"""

(** * BannerLord: layout planning, text compositing and metadata round trips

    A shallow embedding of the deterministic core of the BannerLord
    repository:

    - [controlnet_generator.py]: [create_control_image] (the layout planner);
    - [banner_compositor.py]: [_get_font], [add_text_to_banner],
      [export_with_metadata], [load_from_metadata];
    - [bannerlord.py]: [parse_design_response].

    Python integers are [Z] (floor division [//] is [Z.div]), Python strings
    are [string], Python objects that are shared and mutated (PIL images)
    live in a heap of image objects, and the file system is a finite map from
    paths to file contents.  Exceptions are values of [exn]; code that may
    raise returns a [result]. *)

From Stdlib Require Import ZArith String Ascii List Lia.
From stdpp Require Import base gmap strings list.

Set Warnings "-register-all".
Local Open Scope string_scope.
Local Open Scope Z_scope.
Local Open Scope list_scope.

(** ** Exceptions and results *)

(** The exceptions the modelled code and the library calls it makes can raise.
    The payload is the message or the offending key or path. *)
Inductive exn :=
  | ValueError (msg : string)
  | KeyError (key : string)
  | TypeError (msg : string)
  | AttributeError (msg : string)
  | FileNotFoundError (path : string)
  | OSError (msg : string)
  | SystemError (msg : string)
  | JSONDecodeError (msg : string)
  | UnidentifiedImageError (path : string).
(** X9. [sptr()] hands out a copy of the shared pointer and adds one owner;
    nothing else changes.  The constructor from a shared pointer copies its
    argument, so the caller's handle stays a share of its own and the
    block counts two owners more.  Once the caller's handle is destroyed
    the outcome is the outcome of copy construction. *)
Theorem sptr_round_trip (m : mode) s (x y : N) sp cb :
  handle s x = Some sp → is_nullptr sp = false →
  block s sp = Some cb →
  (∃ s1 s2,
     Sref.sptr m x s = Ret (sp, s1)
     ∧ block s1 sp = Some (one_more cb)
     ∧ objects s1 = objects s ∧ srefs s1 = srefs s
     ∧ Sref.ctor_sptr m y sp s1 = Ret ((), s2)
     ∧ handle s2 y = Some sp
     ∧ block s2 sp = Some (one_more (one_more cb))
     ∧ objects s2 = objects s)
  ∧ (h ← Sref.sptr m x; _ ← Sref.ctor_sptr m y h; sp_drop h) s
    = Sref.ctor_copy y x s.
Proof.
  intros Hx Hn Hb. destruct (block_Some _ _ _ Hb) as (c & Hc & Hbc).
  destruct s as [o b r]. simpl in *.
  assert (E1 : Sref.sptr m x (State o b r)
               = Ret (sp, State o (<[c := one_more cb]> b) r)).
  { by eapply sptr_valid. }
  assert (E2 : Sref.ctor_sptr m y sp (State o (<[c := one_more cb]> b) r)
               = Ret ((), State o (<[c := one_more (one_more cb)]> b)
                            (<[y := Sref (NotNull.mk sp)]> r))).
  { erewrite ctor_sptr_valid; [|done|done|apply lookup_insert_eq]. simpl.
    by rewrite insert_insert_eq. }
  split.
  - eexists _, _. split; [exact E1|].
    split; [unfold block; simpl; rewrite Hc; simpl; apply lookup_insert_eq|].
    split; [done|]. split; [done|]. split; [exact E2|].
    split; [apply handle_insert_eq|].
    split; [unfold block; simpl; rewrite Hc; simpl; apply lookup_insert_eq|done].
  - erewrite bind_Ret by exact E1. erewrite bind_Ret by exact E2.
    erewrite sp_drop_shared; [|done|apply lookup_insert_eq|simpl; lia].
    erewrite ctor_copy_valid by done.
    by rewrite one_fewer_more, insert_insert_eq.
Qed.

(** X10. On an [sref] whose shared pointer is not null and shares a live
    control block, [operator->], [operator*], [get()] and [operator T&] all
    return the stored pointer, in either build, and leave the state as it
    was: the temporary copy of the shared pointer each of them makes is
    released before it returns. *)
Theorem accessors_agree (m : mode) s (x : N) sp cb :
  handle s x = Some sp → is_nullptr sp = false →
  block s sp = Some cb → 0 < use_count cb →
  Sref.arrow m x s = Ret (sp_get sp, s)
  ∧ Sref.star m x s = Ret (sp_get sp, s)
  ∧ Sref.get m x s = Ret (sp_get sp, s)
  ∧ Sref.to_T m x s = Ret (sp_get sp, s).
Proof.
  intros Hx Hn Hb Hp.
  split; [by eapply arrow_valid|]. by repeat split; eapply star_valid.
Qed.

End sref_access.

"""

■ About this exercise: All the entries are to be set down exactly as they appear.

■ Worked solution:
(** * BannerLord: layout planning, text compositing and metadata round trips

    A shallow embedding of the deterministic core of the BannerLord
    repository:

    - [controlnet_generator.py]: [create_control_image] (the layout planner);
    - [banner_compositor.py]: [_get_font], [add_text_to_banner],
      [export_with_metadata], [load_from_metadata];
    - [bannerlord.py]: [parse_design_response].

    Python integers are [Z] (floor division [//] is [Z.div]), Python strings
    are [string], Python objects that are shared and mutated (PIL images)
    live in a heap of image objects, and the file system is a finite map from
    paths to file contents.  Exceptions are values of [exn]; code that may
    raise returns a [result]. *)

From Stdlib Require Import ZArith String Ascii List Lia.
From stdpp Require Import base gmap strings list.

Set Warnings "-register-all".
Local Open Scope string_scope.
Local Open Scope Z_scope.
Local Open Scope list_scope.

(** ** Exceptions and results *)

(** The exceptions the modelled code and the library calls it makes can raise.
    The payload is the message or the offending key or path. *)
Inductive exn :=
  | ValueError (msg : string)
  | KeyError (key : string)
  | TypeError (msg : string)
  | AttributeError (msg : string)
  | FileNotFoundError (path : string)
  | OSError (msg : string)
  | SystemError (msg : string)
  | JSONDecodeError (msg : string)
  | UnidentifiedImageError (path : string).
(** X9. [sptr()] hands out a copy of the shared pointer and adds one owner;
    nothing else changes.  The constructor from a shared pointer copies its
    argument, so the caller's handle stays a share of its own and the
    block counts two owners more.  Once the caller's handle is destroyed
    the outcome is the outcome of copy construction. *)
Theorem sptr_round_trip (m : mode) s (x y : N) sp cb :
  handle s x = Some sp → is_nullptr sp = false →
  block s sp = Some cb →
  (∃ s1 s2,
     Sref.sptr m x s = Ret (sp, s1)
     ∧ block s1 sp = Some (one_more cb)
     ∧ objects s1 = objects s ∧ srefs s1 = srefs s
     ∧ Sref.ctor_sptr m y sp s1 = Ret ((), s2)
     ∧ handle s2 y = Some sp
     ∧ block s2 sp = Some (one_more (one_more cb))
     ∧ objects s2 = objects s)
  ∧ (h ← Sref.sptr m x; _ ← Sref.ctor_sptr m y h; sp_drop h) s
    = Sref.ctor_copy y x s.
Proof.
  intros Hx Hn Hb. destruct (block_Some _ _ _ Hb) as (c & Hc & Hbc).
  destruct s as [o b r]. simpl in *.
  assert (E1 : Sref.sptr m x (State o b r)
               = Ret (sp, State o (<[c := one_more cb]> b) r)).
  { by eapply sptr_valid. }
  assert (E2 : Sref.ctor_sptr m y sp (State o (<[c := one_more cb]> b) r)
               = Ret ((), State o (<[c := one_more (one_more cb)]> b)
                            (<[y := Sref (NotNull.mk sp)]> r))).
  { erewrite ctor_sptr_valid; [|done|done|apply lookup_insert_eq]. simpl.
    by rewrite insert_insert_eq. }
  split.
  - eexists _, _. split; [exact E1|].
    split; [unfold block; simpl; rewrite Hc; simpl; apply lookup_insert_eq|].
    split; [done|]. split; [done|]. split; [exact E2|].
    split; [apply handle_insert_eq|].
    split; [unfold block; simpl; rewrite Hc; simpl; apply lookup_insert_eq|done].
  - erewrite bind_Ret by exact E1. erewrite bind_Ret by exact E2.
    erewrite sp_drop_shared; [|done|apply lookup_insert_eq|simpl; lia].
    erewrite ctor_copy_valid by done.
    by rewrite one_fewer_more, insert_insert_eq.
Qed.

(** X10. On an [sref] whose shared pointer is not null and shares a live
    control block, [operator->], [operator*], [get()] and [operator T&] all
    return the stored pointer, in either build, and leave the state as it
    was: the temporary copy of the shared pointer each of them makes is
    released before it returns. *)
Theorem accessors_agree (m : mode) s (x : N) sp cb :
  handle s x = Some sp → is_nullptr sp = false →
  block s sp = Some cb → 0 < use_count cb →
  Sref.arrow m x s = Ret (sp_get sp, s)
  ∧ Sref.star m x s = Ret (sp_get sp, s)
  ∧ Sref.get m x s = Ret (sp_get sp, s)
  ∧ Sref.to_T m x s = Ret (sp_get sp, s).
Proof.
  intros Hx Hn Hb Hp.
  split; [by eapply arrow_valid|]. by repeat split; eapply star_valid.
Qed.

End sref_access.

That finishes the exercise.